Task to complete:
An exact transcription of every record is needed.

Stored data
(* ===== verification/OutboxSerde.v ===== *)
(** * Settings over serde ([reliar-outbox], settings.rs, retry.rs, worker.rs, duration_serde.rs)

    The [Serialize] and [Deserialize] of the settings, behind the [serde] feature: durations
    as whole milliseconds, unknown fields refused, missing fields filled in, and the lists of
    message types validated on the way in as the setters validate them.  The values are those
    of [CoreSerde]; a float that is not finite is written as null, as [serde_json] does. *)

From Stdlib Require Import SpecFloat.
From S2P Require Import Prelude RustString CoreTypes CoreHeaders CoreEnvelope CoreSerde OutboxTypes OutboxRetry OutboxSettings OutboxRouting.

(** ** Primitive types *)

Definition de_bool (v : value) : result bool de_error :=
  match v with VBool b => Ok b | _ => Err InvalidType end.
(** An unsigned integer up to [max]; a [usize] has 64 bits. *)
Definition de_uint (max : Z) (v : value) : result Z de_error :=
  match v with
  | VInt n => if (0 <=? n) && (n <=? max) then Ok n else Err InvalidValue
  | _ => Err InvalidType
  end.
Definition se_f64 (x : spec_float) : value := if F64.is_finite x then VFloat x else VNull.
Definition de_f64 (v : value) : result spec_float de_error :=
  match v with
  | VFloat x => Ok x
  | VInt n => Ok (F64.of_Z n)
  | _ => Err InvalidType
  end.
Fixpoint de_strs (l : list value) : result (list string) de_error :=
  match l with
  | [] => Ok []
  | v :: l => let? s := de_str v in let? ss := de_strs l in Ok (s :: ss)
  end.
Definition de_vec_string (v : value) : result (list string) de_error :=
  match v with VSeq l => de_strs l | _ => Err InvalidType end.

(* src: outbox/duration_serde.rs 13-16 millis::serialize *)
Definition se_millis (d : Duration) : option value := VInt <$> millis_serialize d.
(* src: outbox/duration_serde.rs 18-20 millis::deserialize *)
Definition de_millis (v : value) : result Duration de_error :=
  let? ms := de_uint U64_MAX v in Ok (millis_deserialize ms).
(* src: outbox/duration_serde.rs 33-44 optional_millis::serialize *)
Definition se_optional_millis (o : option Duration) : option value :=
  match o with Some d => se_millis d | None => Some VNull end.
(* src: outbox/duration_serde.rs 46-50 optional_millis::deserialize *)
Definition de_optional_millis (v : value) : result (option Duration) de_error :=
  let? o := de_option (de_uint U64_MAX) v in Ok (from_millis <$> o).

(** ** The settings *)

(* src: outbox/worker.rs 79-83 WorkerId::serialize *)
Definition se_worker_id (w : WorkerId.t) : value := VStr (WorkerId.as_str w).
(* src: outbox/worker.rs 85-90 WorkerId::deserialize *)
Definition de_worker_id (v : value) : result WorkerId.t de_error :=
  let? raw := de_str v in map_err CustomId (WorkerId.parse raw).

Answer for the task:
(* ===== verification/OutboxSerde.v ===== *)
(** * Settings over serde ([reliar-outbox], settings.rs, retry.rs, worker.rs, duration_serde.rs)

    The [Serialize] and [Deserialize] of the settings, behind the [serde] feature: durations
    as whole milliseconds, unknown fields refused, missing fields filled in, and the lists of
    message types validated on the way in as the setters validate them.  The values are those
    of [CoreSerde]; a float that is not finite is written as null, as [serde_json] does. *)

From Stdlib Require Import SpecFloat.
From S2P Require Import Prelude RustString CoreTypes CoreHeaders CoreEnvelope CoreSerde OutboxTypes OutboxRetry OutboxSettings OutboxRouting.

(** ** Primitive types *)

Definition de_bool (v : value) : result bool de_error :=
  match v with VBool b => Ok b | _ => Err InvalidType end.
(** An unsigned integer up to [max]; a [usize] has 64 bits. *)
Definition de_uint (max : Z) (v : value) : result Z de_error :=
  match v with
  | VInt n => if (0 <=? n) && (n <=? max) then Ok n else Err InvalidValue
  | _ => Err InvalidType
  end.
Definition se_f64 (x : spec_float) : value := if F64.is_finite x then VFloat x else VNull.
Definition de_f64 (v : value) : result spec_float de_error :=
  match v with
  | VFloat x => Ok x
  | VInt n => Ok (F64.of_Z n)
  | _ => Err InvalidType
  end.
Fixpoint de_strs (l : list value) : result (list string) de_error :=
  match l with
  | [] => Ok []
  | v :: l => let? s := de_str v in let? ss := de_strs l in Ok (s :: ss)
  end.
Definition de_vec_string (v : value) : result (list string) de_error :=
  match v with VSeq l => de_strs l | _ => Err InvalidType end.

(* src: outbox/duration_serde.rs 13-16 millis::serialize *)
Definition se_millis (d : Duration) : option value := VInt <$> millis_serialize d.
(* src: outbox/duration_serde.rs 18-20 millis::deserialize *)
Definition de_millis (v : value) : result Duration de_error :=
  let? ms := de_uint U64_MAX v in Ok (millis_deserialize ms).
(* src: outbox/duration_serde.rs 33-44 optional_millis::serialize *)
Definition se_optional_millis (o : option Duration) : option value :=
  match o with Some d => se_millis d | None => Some VNull end.
(* src: outbox/duration_serde.rs 46-50 optional_millis::deserialize *)
Definition de_optional_millis (v : value) : result (option Duration) de_error :=
  let? o := de_option (de_uint U64_MAX) v in Ok (from_millis <$> o).

(** ** The settings *)

(* src: outbox/worker.rs 79-83 WorkerId::serialize *)
Definition se_worker_id (w : WorkerId.t) : value := VStr (WorkerId.as_str w).
(* src: outbox/worker.rs 85-90 WorkerId::deserialize *)
Definition de_worker_id (v : value) : result WorkerId.t de_error :=
  let? raw := de_str v in map_err CustomId (WorkerId.parse raw).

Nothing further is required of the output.